Pembagian Bank Dilihat Dari Cara Menentukan Harga
Jika dilihat dari cara menentukan harga menurut Kasmir (2002 : 37)
dibagi menjadi :
1. Bank berdasarkan prinsip konvensional
2. Bank berdasarkan prinsip syariah
Penjelasan tentang bank, berdasarkan prinsip konvensional
Bank berdasarkan prinsip konvensional dalam mencari keuntungan dan
menentukan harga menggunakan 2 metode yaitu :
1. Menetapkan bunga sebagai harga,
baik untuk produk simpanan seperti giro, tabungan maupun deposito. Demikian
pula untuk produk pinjamannya / kredit. Penetapan harga ini dikenal dengan
istilah spread based. Pendapatan dari
aktivitas ini disebut dengan pendapatan bunga atau interes income
2. Untuk jasa-jasa lainnya selain
aktivitas menyimpan dan menyalurkan dana adalah berdasarkan fee based, yaitu
dengan cara menerapkan berbagai biaya atau prosentase tertentu. Hal ini
dilakukan pada produk-produk transfer, bank garansi, L/C dll. Pendapatan dari aktivitas ini disebut dengan
pendapatan diluar bunga atau non interes income
Berikut akan kami jelaskan pengertian dari aktivitas
bank menerima simpanan dan meyalurkan kredit sebagai usaha pokok bank
MENERIMA SIMPANAN
Kegiatan bank dalam menghimpun dana
masyarakat disebut dengan simpanan.
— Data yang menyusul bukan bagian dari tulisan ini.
Lemma geometry_of_same_configuration a b fuel :
  same_configuration a b ->
  count_pass a = count_pass b
  /\ accepted_scales a = accepted_scales b
  /\ grid_records a = grid_records b
  /\ counted_windows a = counted_windows b
  /\ (forall scs ns nw,
        generation_pass a fuel scs ns nw = generation_pass b fuel scs ns nw)
  /\ (valid_config b -> valid_config a)
  /\ (enough_fuel b fuel -> enough_fuel a fuel).
Proof.
  destruct a, b. unfold same_configuration, same_image_configuration. cbn.
  intros (-> & -> & -> & -> & -> & -> & -> & -> & -> & -> & -> & ->).
  split; [reflexivity|]. split; [reflexivity|].
  split.
  { unfold grid_records.
    match goal with
    | |- scales_records ?A 0 _ = scales_records ?B 0 ?l =>
        transitivity (scales_records A 0 l);
        [reflexivity | apply scales_records_ext; intros; reflexivity]
    end. }
  split; [reflexivity|]. split; [reflexivity|].
  split; intros H; exact H.
Qed.

(** A window of the grid, read back from the flat buffer. *)
Lemma grid_window this (Hvalid : valid_config this) i :
  0 <= i < Z.of_nat (length (grid_records this)) ->
  exists x y s sz,
    window_x (concat (grid_records this)) i = x
    /\ window_y (concat (grid_records this)) i = y
    /\ window_w (concat (grid_records this)) i = width sz
    /\ window_h (concat (grid_records this)) i = height sz
    /\ window_scale (concat (grid_records this)) i = s
    /\ 0 <= s < Z.of_nat (length (accepted_scales this))
    /\ accepted_scales this !! Z.to_nat s = Some sz
    /\ within_limits this sz
    /\ 0 <= width sz /\ 0 <= height sz
    /\ 1 <= x /\ 1 <= y
    /\ x + width sz <= imgWidth this /\ y + height sz <= imgHeight this.
Proof.
  intros Hi.
  pose proof (scales_records_are_records this (accepted_scales this) 0) as Hrecs.
  fold (grid_records this) in Hrecs.
  destruct (lookup_lt_is_Some_2 (grid_records this) (Z.to_nat i) ltac:(lia))
    as (rec & Hlook).
  pose proof (grid_records_consistent this Hvalid) as Hall.
  rewrite Forall_forall in Hall.
  destruct (Hall rec (list_elem_of_lookup_2 _ _ _ Hlook))
    as (x & y & s & sz & -> & Hs & Hsz & _ & _ & Hx & Hy & Hxw & Hyh).
  destruct (window_record_fields _ i _ _ _ _ _ Hrecs ltac:(lia) Hlook)
    as (Ex & Ey & Ew & Eh & Es).
  assert (Ha : admissible this sz).
  { pose proof (accepted_among_admissible this (exponents this)) as Hadm.
    rewrite Forall_forall in Hadm. apply Hadm.
    apply (list_elem_of_lookup_2 _ (Z.to_nat s)). exact Hsz. }
  pose proof (admissible_bounds this Hvalid sz Ha) as [Hw Hh].
  exists x, y, s, sz. rewrite Ex, Ey, Ew, Eh, Es.
  repeat split; try assumption; try lia;
    apply admissible_within_limits in Ha; destruct Ha as [? ?]; lia.
Qed.

(** X5.  [init] on a valid configuration returns with the cascade
    initialised and its configuration unchanged; the window buffer has
    five entries and the offset table six entries per window; every
    component holds the cascade's own arrays and counts (the variance
    filter the offsets and the device buffer, the ensemble classifier the
    offsets, stride, scales and tree and feature counts, the
    nearest-neighbour classifier and the clustering the windows); and the
    calls made are, in order, [cudaMalloc], [cudaMemcpy],
    [detectionResult->init(numWindows, numTrees)] and
    [ensembleClassifier->init()]. *)
Theorem init_hands_arrays_to_components this fuel :
  valid_config this -> enough_fuel this fuel ->
  exists this' ws offs scs,
    init fuel this = Returns this'
    /\ initialised this' = true
    /\ same_configuration this' this
    /\ windows this' = Some ws /\ windows_d this' = Some ws
    /\ windowOffsets this' = Some offs /\ scales this' = Some scs
    /\ Z.of_nat (length ws) = 5 * numWindows this'
    /\ Z.of_nat (length offs) = 6 * numWindows this'
    /\ varianceFilter this' = mkCuVarianceFilter (Some offs) (Some ws)
    /\ ensembleClassifier this'
       = mkEnsembleClassifier (Some offs) (imgWidthStep this)
           (numScales this') (Some scs) (numFeatures this) (numTrees this)
    /\ nnClassifier this' = mkNNClassifier (Some ws)
    /\ clustering this' = mkClustering (Some ws) (numWindows this')
    /\ detectionResult this' = detectionResult this
    /\ calls this'
       = calls this
         ++ [cudaMalloc (5 * numWindows this');
             cudaMemcpy (5 * numWindows this');
             DetectionResult_init (numWindows this') (numTrees this);
             EnsembleClassifier_init].
Proof.
  intros Hvalid Hfuel.
  destruct (initWindowsAndScales_grid this fuel Hvalid Hfuel)
    as (g & rest & Hret & Hw & Hd & Hn & Hc & Hns & Hsc & Hcfg & Hini & Hwo
        & Hdr & Hcalls).
  pose proof (scales_records_are_records this (accepted_scales this) 0) as Hrecs.
  fold (grid_records this) in Hrecs.
  destruct (offsets_table_records g _ Hw ltac:(lia)) as [Hlen _].
  destruct Hcfg as (Ho1 & Ho2 & H1 & H2 & H3 & H4 & H5 & H6 & H7 & H8 & H9 & H10).
  unfold init. rewrite Hret.
  eexists. exists (concat (grid_records this)), (offsets_table g),
    (accepted_scales this ++ rest).
  split; [reflexivity|].
  unfold same_configuration, same_image_configuration. cbn.
  rewrite Hw, Hd, Hsc, Hcalls, Hdr, H3, H9, H10, <- Hc, <- !app_assoc.
  rewrite (concat_records_length _ Hrecs).
  repeat split; try assumption; try reflexivity; lia.
Qed.

Lemma init_hands_arrays_to_components_witness :
  exists this' ws offs scs,
    init 30 template25_image30 = Returns this'
    /\ initialised this' = true
    /\ same_configuration this' template25_image30
    /\ windows this' = Some ws /\ windows_d this' = Some ws
    /\ windowOffsets this' = Some offs /\ scales this' = Some scs
    /\ Z.of_nat (length ws) = 5 * numWindows this'
    /\ Z.of_nat (length offs) = 6 * numWindows this'
    /\ varianceFilter this' = mkCuVarianceFilter (Some offs) (Some ws)
    /\ ensembleClassifier this'
       = mkEnsembleClassifier (Some offs) (imgWidthStep template25_image30)
           (numScales this') (Some scs) (numFeatures template25_image30)
           (numTrees template25_image30)
    /\ nnClassifier this' = mkNNClassifier (Some ws)
    /\ clustering this' = mkClustering (Some ws) (numWindows this')
    /\ detectionResult this' = detectionResult template25_image30
    /\ calls this'
       = calls template25_image30
         ++ [cudaMalloc (5 * numWindows this');
             cudaMemcpy (5 * numWindows this');
             DetectionResult_init (numWindows this') (numTrees template25_image30);
             EnsembleClassifier_init].
Proof.
  apply (init_hands_arrays_to_components template25_image30 30).
  - unfold valid_config. vm_compute. repeat split; congruence.
  - unfold enough_fuel. vm_compute. lia.
Defined.

(** X6.  After [init] on a valid configuration whose row stride is at
    least the image width and whose image of [imgHeight] rows of
    [imgWidthStep] elements can be indexed by an [int]
    ([imgHeight * imgWidthStep <= 2^31]), the four corner offsets of every
    offset record are indices into that image:
    [0 <= offset < imgHeight * imgWidthStep]. *)
Theorem corner_offsets_address_the_image this fuel :
  valid_config this -> enough_fuel this fuel ->
  imgWidth this <= imgWidthStep this ->
  imgHeight this * imgWidthStep this <= 2 ^ 31 ->
  exists this' offs,
    init fuel this = Returns this'
    /\ windowOffsets this' = Some offs
    /\ forall i, 0 <= i < numWindows this' ->
         forall j, 0 <= j < 4 ->
           exists o, offset_field offs i j = Some o
                     /\ 0 <= o < imgHeight this * imgWidthStep this.
Proof.
  intros Hvalid Hfuel Hstep Hint.
  destruct (initWindowsAndScales_grid this fuel Hvalid Hfuel)
    as (g & rest & Hret & Hw & _ & Hn & _ & _ & _ & Hcfg & _).
  destruct (offsets_table_records g _ Hw ltac:(lia)) as [_ Hrec].
  destruct Hcfg as (_ & _ & _ & _ & H3 & _).
  unfold init. rewrite Hret.
  eexists. exists (offsets_table g).
  split; [reflexivity|]. split; [reflexivity|].
  cbn [numWindows mark_initialised propagateMembers initWindowOffsets].
  intros i Hi j Hj.
  destruct (grid_window this Hvalid i ltac:(lia))
    as (x & y & s & sz & Ex & Ey & Ew & Eh & _ & _ & _ & _ & Hw0 & Hh0
        & Hx & Hy & Hxw & Hyh).
  destruct (valid_image_bounds this Hvalid) as [HW HH].
  assert (Hcases : j = Z.of_nat 0 \/ j = Z.of_nat 1 \/ j = Z.of_nat 2
                   \/ j = Z.of_nat 3) by lia.
  destruct Hcases as [-> | [-> | [-> | ->]]];
    rewrite (Hrec i Hi) by lia;
    unfold offset_record; rewrite Ex, Ey, Ew, Eh, H3;
    cbn [lookup list_lookup];
    rewrite ?(int_add_fits x (width sz)), ?(int_add_fits y (height sz))
      by (unfold fits_int; lia);
    rewrite ?(int_sub_fits x 1), ?(int_sub_fits y 1),
      ?(int_sub_fits (x + width sz) 1), ?(int_sub_fits (y + height sz) 1)
      by (unfold fits_int; lia);
    rewrite sub2idx_fits by (unfold fits_int; nia);
    eexists; (split; [reflexivity|]); nia.
Qed.

Lemma corner_offsets_address_the_image_witness :
  exists this' offs,
    init 30 template25_image30 = Returns this'
    /\ windowOffsets this' = Some offs
    /\ forall i, 0 <= i < numWindows this' ->
         forall j, 0 <= j < 4 ->
           exists o, offset_field offs i j = Some o
                     /\ 0 <= o < imgHeight template25_image30
                                 * imgWidthStep template25_image30.
Proof.
  apply (corner_offsets_address_the_image template25_image30 30).
  - unfold valid_config. vm_compute. repeat split; congruence.
  - unfold enough_fuel. vm_compute. lia.
  - vm_compute. discriminate.
  - vm_compute. discriminate.
Defined.

(** X7.  After [init] on a valid configuration with at least one feature
    and one tree, whose feature table
    ([(maxScale - minScale + 1) * 2 * numFeatures * numTrees] entries) and
    whose scan area ([(imgWidth - 1) * (imgHeight - 1)]) can be indexed by
    an [int], field 4 of every offset record is
    [s * 2 * numFeatures * numTrees] for the index [s] of a stored scale,
    and field 5 is the area [w * h] of that scale, which is at least
    [minSize * minSize] and at most [(imgWidth - 1) * (imgHeight - 1)]. *)
Theorem feature_base_and_area_of_a_stored_scale this fuel :
  valid_config this -> enough_fuel this fuel ->
  0 < numFeatures this -> 0 < numTrees this ->
  (maxScale this - minScale this + 1) * 2 * numFeatures this * numTrees this
  < 2 ^ 31 ->
  (imgWidth this - 1) * (imgHeight this - 1) < 2 ^ 31 ->
  exists this' offs scs,
    init fuel this = Returns this'
    /\ windowOffsets this' = Some offs
    /\ scales this' = Some scs
    /\ forall i, 0 <= i < numWindows this' ->
         exists s sz,
           0 <= s < numScales this'
           /\ scs !! Z.to_nat s = Some sz
           /\ offset_field offs i 4
              = Some (s * 2 * numFeatures this * numTrees this)
           /\ offset_field offs i 5 = Some (width sz * height sz)
           /\ minSize this * minSize this <= width sz * height sz
              <= (imgWidth this - 1) * (imgHeight this - 1).
Proof.
  intros Hvalid Hfuel HnF HnT Htable Harea.
  destruct (initWindowsAndScales_grid this fuel Hvalid Hfuel)
    as (g & rest & Hret & Hw & _ & Hn & _ & Hns & Hsc & Hcfg & _).
  destruct (offsets_table_records g _ Hw ltac:(lia)) as [_ Hrec].
  destruct Hcfg as (_ & _ & _ & _ & _ & _ & _ & _ & _ & _ & H9 & H10).
  unfold init. rewrite Hret.
  eexists. exists (offsets_table g), (accepted_scales this ++ rest).
  split; [reflexivity|]. split; [reflexivity|].
  cbn [numWindows numScales scales mark_initialised propagateMembers
       initWindowOffsets].
  split; [exact Hsc|].
  intros i Hi.
  destruct (grid_window this Hvalid i ltac:(lia))
    as (x & y & s & sz & _ & _ & Ew & Eh & Es & Hs & Hsz & Hlim & Hw0 & Hh0 & _).
  pose proof (accepted_among_length this (exponents this)) as Hlen.
  fold (accepted_scales this) in Hlen.
  unfold exponents in Hlen. rewrite length_seqZ in Hlen.
  assert (Hmin : 0 <= minSize this)
    by (destruct Hvalid as (_ & _ & _ & _ & _ & Hmin & _); exact Hmin).
  unfold within_limits in Hlim.
  assert (Harea' : minSize this * minSize this <= width sz * height sz
                   <= (imgWidth this - 1) * (imgHeight this - 1)) by nia.
  exists s, sz. rewrite Hns. split; [exact Hs|].
  split; [rewrite lookup_app_l by lia; exact Hsz|].
  pose proof (Hrec i Hi 4%nat ltac:(lia)) as E4.
  pose proof (Hrec i Hi 5%nat ltac:(lia)) as E5.
  change (Z.of_nat 4) with 4 in E4. change (Z.of_nat 5) with 5 in E5.
  rewrite E4, E5.
  unfold offset_record. rewrite Ew, Eh, Es, H9, H10.
  cbn [lookup list_lookup].
  rewrite (int_mul_fits s 2) by (unfold fits_int; nia).
  rewrite (int_mul_fits (s * 2)) by (unfold fits_int; nia).
  rewrite (int_mul_fits (s * 2 * numFeatures this))
    by (unfold fits_int; nia).
  rewrite (int_mul_fits (width sz)) by (unfold fits_int; nia).
  split; [reflexivity|]. split; [reflexivity|]. exact Harea'.
Qed.

Lemma feature_base_and_area_of_a_stored_scale_witness :
  exists this' offs scs,
    init 30 template25_image30 = Returns this'
    /\ windowOffsets this' = Some offs
    /\ scales this' = Some scs
    /\ forall i, 0 <= i < numWindows this' ->
         exists s sz,
           0 <= s < numScales this'
           /\ scs !! Z.to_nat s = Some sz
           /\ offset_field offs i 4
              = Some (s * 2 * numFeatures template25_image30
                      * numTrees template25_image30)
           /\ offset_field offs i 5 = Some (width sz * height sz)
           /\ minSize template25_image30 * minSize template25_image30
              <= width sz * height sz
              <= (imgWidth template25_image30 - 1)
                 * (imgHeight template25_image30 - 1).
Proof.
  apply (feature_base_and_area_of_a_stored_scale template25_image30 30).
  - unfold valid_config. vm_compute. repeat split; congruence.
  - unfold enough_fuel. vm_compute. lia.
  - vm_compute. reflexivity.
  - vm_compute. reflexivity.
  - vm_compute. reflexivity.
  - vm_compute. reflexivity.
Defined.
Simpanan ini lazim pula dalam dunia
perbankan disebut dengan Dana Pihak Ketiga
Dana Pihak Ketiga atau disingkat dengan DPK adalah dana
yang berasal dari simpanan masyarakat baik dalam bentuk tabungan, deposito maupun giro seperti
diutarakan oleh : Sagir (2006) bahwa ditetapkan oleh Undang-Undang Perbankan
Nomor 10 Tahun 1998 tentang Bank Umum maupun ketentuan prinsip bank sebagai
lembaga intermediasi, jelas tertulis bahwa Bank merupakan lembaga intermediasi
antara nasabah penyimpan dana pihak ketiga (giro, tabungan, deposito) untuk
disalurkan ke dunia bisnis dalam rangka meningkatkan taraf hidup rakyat banyak.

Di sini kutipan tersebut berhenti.